→ **WHAT IS NEEDED**:
Below are the entries; determine how many of their lines contain the string "hold" and give that figure alone.

→ **RECORDS FOR THIS EXERCISE**:

(* ===== verification/RaceStorage.v ===== *)
(** * One producer and its consumers: the elements

    Which thread has which index, what the blocks hold, and when a block is
    given back. *)

From S2P Require Import Prelude BlockPool ImplicitProducer BlockIndex ProducerFifo Threads ProducerRace.

Lemma u64_inj a b : - 2 ^ 64 < a - b < 2 ^ 64 -> u64 a = u64 b -> a = b.
Proof.
  intros Hab E; destruct (Z.lt_trichotomy a b) as [Hlt|[?|Hlt]]; [|done|]; exfalso.
  - apply (u64_neq a (b - a)); [lia|]; by replace (a + (b - a)) with b by lia.
  - apply (u64_neq b (a - b)); [lia|]; by replace (b + (a - b)) with a by lia.
Qed.

(** ** Counting the dequeued elements of a block

    [own] says of each index taken so far, from [H0] on, which thread is at work
    on it, or [None] when it is done. *)
Section dq.
Context (H0 : Z).
Implicit Types (own : list (option nat)).

Definition done_at own (i : Z) : bool :=
  (i <? H0) || match own !! Z.to_nat (i - H0) with Some None => true | _ => false end.
Definition dq own (k : Z) : Z := zcount (fun s => done_at own (32 * k + s)) (seqZ 0 32).

Lemma dq_bound own k : 0 <= dq own k <= 32.
Proof. apply (zcount_range (fun s => done_at own (32 * k + s)) (seqZ 0 32)). Qed.

Lemma slot_of_block i k : i / 32 = k -> i = 32 * k + i mod 32 /\ i mod 32 ∈ seqZ 0 32.
Proof.
  intros <-; pose proof (Z.div_mod i 32); pose proof (Z.mod_pos_bound i 32); split; [lia|].
  apply elem_of_seqZ; lia.
Qed.

Lemma dq_grow own t k : dq (own ++ [Some t]) k = dq own k.
Proof.
  apply zcount_ext; intros s _; unfold done_at; f_equal.
  destruct (decide (Z.to_nat (32 * k + s - H0) < length own)%nat); [by rewrite lookup_app_l|].
  rewrite (lookup_ge_None_2 own) by lia; rewrite lookup_app_r by lia.
  by destruct (Z.to_nat (32 * k + s - H0) - length own)%nat.
Qed.

Lemma done_insert own j i :
  (j < length own)%nat ->
  done_at (<[j := None]> own) i = (i =? H0 + Z.of_nat j) || done_at own i.
Proof.
  intros Hj; unfold done_at; destruct (Z.ltb_spec i H0); [by rewrite orb_true_r|]; cbn [orb].
  destruct (Z.eqb_spec i (H0 + Z.of_nat j)) as [->|Hne].
  - replace (Z.to_nat (H0 + Z.of_nat j - H0)) with j by lia; by rewrite list_lookup_insert_eq.
  - rewrite list_lookup_insert_ne by lia; done.
Qed.

Lemma done_not own j t i :
  own !! j = Some (Some t) -> i = H0 + Z.of_nat j -> done_at own i = false.
Proof.
  intros Hj ->; unfold done_at; destruct (Z.ltb_spec (H0 + Z.of_nat j) H0); [lia|]; cbn [orb].
  replace (Z.to_nat (H0 + Z.of_nat j - H0)) with j by lia; by rewrite Hj.
Qed.
Lemma done_untaken own i : H0 + Z.of_nat (length own) <= i -> done_at own i = false.
Proof.
  intros Hi; unfold done_at; destruct (Z.ltb_spec i H0); [lia|]; cbn [orb].
  by rewrite lookup_ge_None_2 by lia.
Qed.

(** Finishing index [j] counts for its block. *)
Lemma dq_insert own j t k :
  own !! j = Some (Some t) ->
  dq (<[j := None]> own) k = dq own k + (if decide (k = (H0 + Z.of_nat j) / 32) then 1 else 0).
Proof.
  intros Hj; pose proof (lookup_lt_Some _ _ _ Hj) as Hlt; set (i := H0 + Z.of_nat j).
  unfold dq; rewrite (zcount_change (fun s => done_at own (32 * k + s)) _ _ (i - 32 * k)).
  - f_equal; pose proof (Z.div_mod i 32); pose proof (Z.mod_pos_bound i 32).
    destruct (decide (i - 32 * k ∈ seqZ 0 32)) as [Hd|Hd], (decide (k = i / 32)) as [He|He]; try done; exfalso.
    + apply elem_of_seqZ in Hd; apply He; apply Z.div_unique with (i - 32 * k); lia.
    + apply Hd; subst k; apply elem_of_seqZ; lia.
  - apply NoDup_seqZ.
  - intros s Hs; rewrite done_insert by done; fold i; destruct (Z.eqb_spec (32 * k + s) i); [lia|done].
  - apply (done_not own j t); [done|]; unfold i; lia.
  - rewrite done_insert by done; fold i; destruct (Z.eqb_spec (32 * k + (i - 32 * k)) i); [done|lia].
Qed.

Lemma dq_full own k i : dq own k = 32 -> i / 32 = k -> done_at own i = true.
Proof.
  intros Hq Hi; destruct (slot_of_block i k Hi) as [E Hs]; rewrite E.
  by apply (zcount_all (fun s => done_at own (32 * k + s)) (seqZ 0 32)).
Qed.

Lemma dq_new own T :
  T mod 32 = 0 -> H0 + Z.of_nat (length own) <= T -> dq own (T / 32) = 0.
Proof.
  intros Hm HT; apply zcount_none; intros s [? ?]%elem_of_seqZ; apply done_untaken.
  pose proof (Z.div_mod T 32); lia.
Qed.

(** When every index taken is done, a block from the head on counts its elements
    before the head. *)
Lemma dq_rest own k :
  (forall j x, own !! j = Some x -> x = None) ->
  let H := H0 + Z.of_nat (length own) in
  dq own k = Z.min 32 (Z.max 0 (H - 32 * k)).
Proof.
  intros Hall H; transitivity (zcount (fun s => s <? H - 32 * k) (seqZ 0 (Z.of_nat 32)));
    [|by rewrite zcount_seqZ_ltb].
  apply zcount_ext; intros s Hs; unfold done_at.
  destruct (Z.ltb_spec (32 * k + s) H0); cbn [orb].
  - destruct (Z.ltb_spec s (H - 32 * k)); [done|]; unfold H in *; lia.
  - destruct (Z.ltb_spec s (H - 32 * k)).
    + destruct (own !! Z.to_nat (32 * k + s - H0)) as [x|] eqn:E.
      * by rewrite (Hall _ _ E).
      * apply lookup_ge_None_1 in E; unfold H in *; lia.
    + rewrite lookup_ge_None_2; [done|]; unfold H in *; lia.
Qed.
End dq.

(** ** The invariant *)

(** The index a thread is at work on; the block it is about to give back. *)
Definition index_of {A} (c : consumer_pc A) : option Z :=
  match c with D_lookup i | D_move i | D_count i _ => Some i | _ => None end.
Definition releasing {A} (c : consumer_pc A) : option Z :=
  match c with D_release i _ => Some (block_base i) | _ => None end.
Definition has_moved {A} (c : option (consumer_pc A)) : bool :=
  match c with Some (D_count _ _) => true | _ => false end.
(** The new block is in the index, its first element not yet announced. *)
Definition writing {A} (p : producer_pc A) : bool :=
  match p with E_write _ | E_tail _ => true | _ => false end.

Section storage.
Context {A : Type} (H0 : Z).
Implicit Types (own : list (option nat)) (rel : gset Z) (hist : list A) (bs : gmap Z (block A))
  (p : producer_pc A) (pcs : gmap nat (consumer_pc A)) (out : list (Z * A)).

(** [hist] are the elements from index [H0] on. *)
Definition top hist : Z := H0 + Z.of_nat (length hist).

(** Block [k] has been entered into the index. *)
Definition entered hist p (k : Z) : Prop :=
  H0 / 32 <= k /\ (32 * k < top hist \/ (writing p = true /\ k = top hist / 32)).

(** The element of index [i] is still in its block. *)
Definition stored own pcs (i : Z) : bool :=
  match own !! Z.to_nat (i - H0) with
  | None => true
  | Some None => false
  | Some (Some t) => negb (has_moved (pcs !! t))
  end.

Definition local_ok own rel hist (t : nat) (c : consumer_pc A) : Prop :=
  match c with
  | D_lookup i | D_move i => exists j, own !! j = Some (Some t) /\ i = u64 (H0 + Z.of_nat j)
  | D_count i x =>
      exists j, own !! j = Some (Some t) /\ i = u64 (H0 + Z.of_nat j) /\ hist !! j = Some x
  | D_release i x =>
      exists j, own !! j = Some None /\ i = u64 (H0 + Z.of_nat j) /\ hist !! j = Some x /\
        dq H0 own ((H0 + Z.of_nat j) / 32) = 32 /\ (H0 + Z.of_nat j) / 32 ∉ rel
  | _ => True
  end.

(** What the blocks of the index hold, and the block about to get an element. *)
Definition block_ok own hist pcs (k : Z) (b : block A) : Prop :=
  b_elementsCompletelyDequeued b = dq H0 own k /\
  forall i, H0 <= i < top hist -> i / 32 = k -> stored own pcs i = true ->
    b_elements b !! (i mod 32) = hist !! Z.to_nat (i - H0).
Definition producer_ok hist bs p : Prop :=
  match p with
  | E_head _ | E_block _ => top hist mod 32 = 0
  | E_tail x => exists b, bs !! u64 (32 * (top hist / 32)) = Some b /\
                          b_elements b !! (top hist mod 32) = Some x
  | _ => True
  end.

Record store_ok own rel hist bs p pcs out : Prop := {
  so_len : (length own <= length hist)%nat;
  so_index : forall j t, own !! j = Some (Some t) ->
    exists c, pcs !! t = Some c /\ index_of c = Some (u64 (H0 + Z.of_nat j));
  so_local : forall t c, pcs !! t = Some c -> local_ok own rel hist t c;
  so_blocks : forall k, entered hist p k -> k ∉ rel ->
    exists b, bs !! u64 (32 * k) = Some b /\ block_ok own hist pcs k b;
  so_released : forall k, k ∈ rel -> entered hist p k /\ dq H0 own k = 32 /\ bs !! u64 (32 * k) = None;
  so_full : forall k, entered hist p k -> k ∉ rel -> dq H0 own k = 32 ->
    exists t c, pcs !! t = Some c /\ releasing c = Some (u64 (32 * k));
  so_once : forall t t' c c' k, pcs !! t = Some c -> pcs !! t' = Some c' ->
    releasing c = Some k -> releasing c' = Some k -> t = t';
  so_producer : producer_ok hist bs p;
  so_nodup : NoDup out.*1;
  so_out : forall i x, (i, x) ∈ out ->
    exists j, i = u64 (H0 + Z.of_nat j) /\ own !! j = Some None /\ hist !! j = Some x;
  so_all : forall j, own !! j = Some None ->
    u64 (H0 + Z.of_nat j) ∈ out.*1 \/
    exists t x, pcs !! t = Some (D_release (u64 (H0 + Z.of_nat j)) x);
  so_pending : forall t i x, pcs !! t = Some (D_release i x) -> i ∉ out.*1 }.

Definition short hist : Prop := Z.of_nat (length hist) < 2 ^ 62.

(** *** Facts *)

Lemma base_of i : block_base (u64 i) = u64 (32 * (i / 32)).
Proof. apply block_base_u64. Qed.

Lemma key_inj hist p k k' :
  short hist -> entered hist p k -> entered hist p k' -> u64 (32 * k) = u64 (32 * k') -> k = k'.
Proof.
  unfold short, entered, top; intros Hs [Hk Hk2] [Hk' Hk2'] E.
  pose proof (Z.div_mod H0 32); pose proof (Z.mod_pos_bound H0 32).
  set (T := H0 + Z.of_nat (length hist)) in *; pose proof (Z.div_mod T 32); pose proof (Z.mod_pos_bound T 32).
  enough (32 * k = 32 * k') by lia; apply u64_inj; [|done].
  assert (32 * k <= T /\ 32 * k' <= T) by (destruct Hk2 as [|[_ ->]], Hk2' as [|[_ ->]]; lia); lia.
Qed.

Lemma index_inj hist j j' :
  short hist -> (j < length hist)%nat -> (j' < length hist)%nat ->
  u64 (H0 + Z.of_nat j) = u64 (H0 + Z.of_nat j') -> j = j'.
Proof. unfold short; intros Hs Hj Hj' E; apply u64_inj in E; lia. Qed.

Lemma not_owner own rel hist bs p pcs out t c j :
  store_ok own rel hist bs p pcs out -> pcs !! t = Some c -> index_of c = None ->
  own !! j <> Some (Some t).
Proof.
  intros Hok Ht Hc Hj; destruct (so_index _ _ _ _ _ _ _ Hok j t Hj) as (c0 & Hc0 & Hi); congruence.
Qed.

(** A block with an index in use or to come has not been given back. *)
Lemma not_done_entered own rel hist bs p pcs out i :
  store_ok own rel hist bs p pcs out -> done_at H0 own i = false -> H0 <= i ->
  (i < top hist \/ (i = top hist /\ writing p = true)) ->
  entered hist p (i / 32) /\ dq H0 own (i / 32) < 32 /\ (i / 32 ∉ rel) /\
  exists b, bs !! u64 (32 * (i / 32)) = Some b /\ block_ok own hist pcs (i / 32) b.
Proof.
  intros Hok Hd Hi HT.
  assert (entered hist p (i / 32)) as He.
  { split; [apply Z.div_le_mono; lia|]; pose proof (Z.div_mod i 32); pose proof (Z.mod_pos_bound i 32).
    destruct HT as [?|[-> ?]]; [left; lia|by right]. }
  assert (dq H0 own (i / 32) < 32) as Hq.
  { pose proof (dq_bound H0 own (i / 32)); destruct (decide (dq H0 own (i / 32) = 32)) as [E|]; [|lia].
    rewrite (dq_full H0 own (i / 32) i) in Hd by done; done. }
  assert (i / 32 ∉ rel) as Hr.
  { intros Hr; apply (so_released _ _ _ _ _ _ _ Hok) in Hr as (_ & ? & _); lia. }
  split_all; try done; by apply (so_blocks _ _ _ _ _ _ _ Hok).
Qed.

Lemma owner_block own rel hist bs p pcs out j t :
  store_ok own rel hist bs p pcs out -> own !! j = Some (Some t) ->
  let i := H0 + Z.of_nat j in
  entered hist p (i / 32) /\ dq H0 own (i / 32) < 32 /\ (i / 32 ∉ rel) /\
  exists b, bs !! block_base (u64 i) = Some b /\ block_ok own hist pcs (i / 32) b.
Proof.
  intros Hok Hj i; rewrite base_of; eapply not_done_entered; [done|by eapply done_not|lia|left].
  pose proof (so_len _ _ _ _ _ _ _ Hok); apply lookup_lt_Some in Hj; unfold i, top; lia.
Qed.

(** Moving a thread changes the view of its own index only. *)
Lemma stored_other own pcs t c' i :
  (forall j, own !! j <> Some (Some t)) -> stored own (<[t := c']> pcs) i = stored own pcs i.
Proof.
  intros Hn; unfold stored; destruct (own !! Z.to_nat (i - H0)) as [[t'|]|] eqn:E; try done.
  rewrite lookup_insert_ne; [done|]; intros ->; by apply (Hn _ E).
Qed.

Lemma block_ok_mono own own' hist pcs pcs' k b :
  dq H0 own' k = dq H0 own k -> (forall i, stored own' pcs' i = true -> stored own pcs i = true) ->
  block_ok own hist pcs k b -> block_ok own' hist pcs' k b.
Proof. intros Hq Hs [Hd He]; split; [congruence|]; intros i Hi Hk Hst; apply He; auto. Qed.
End storage.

→ **EXERCISE RESULT**:
2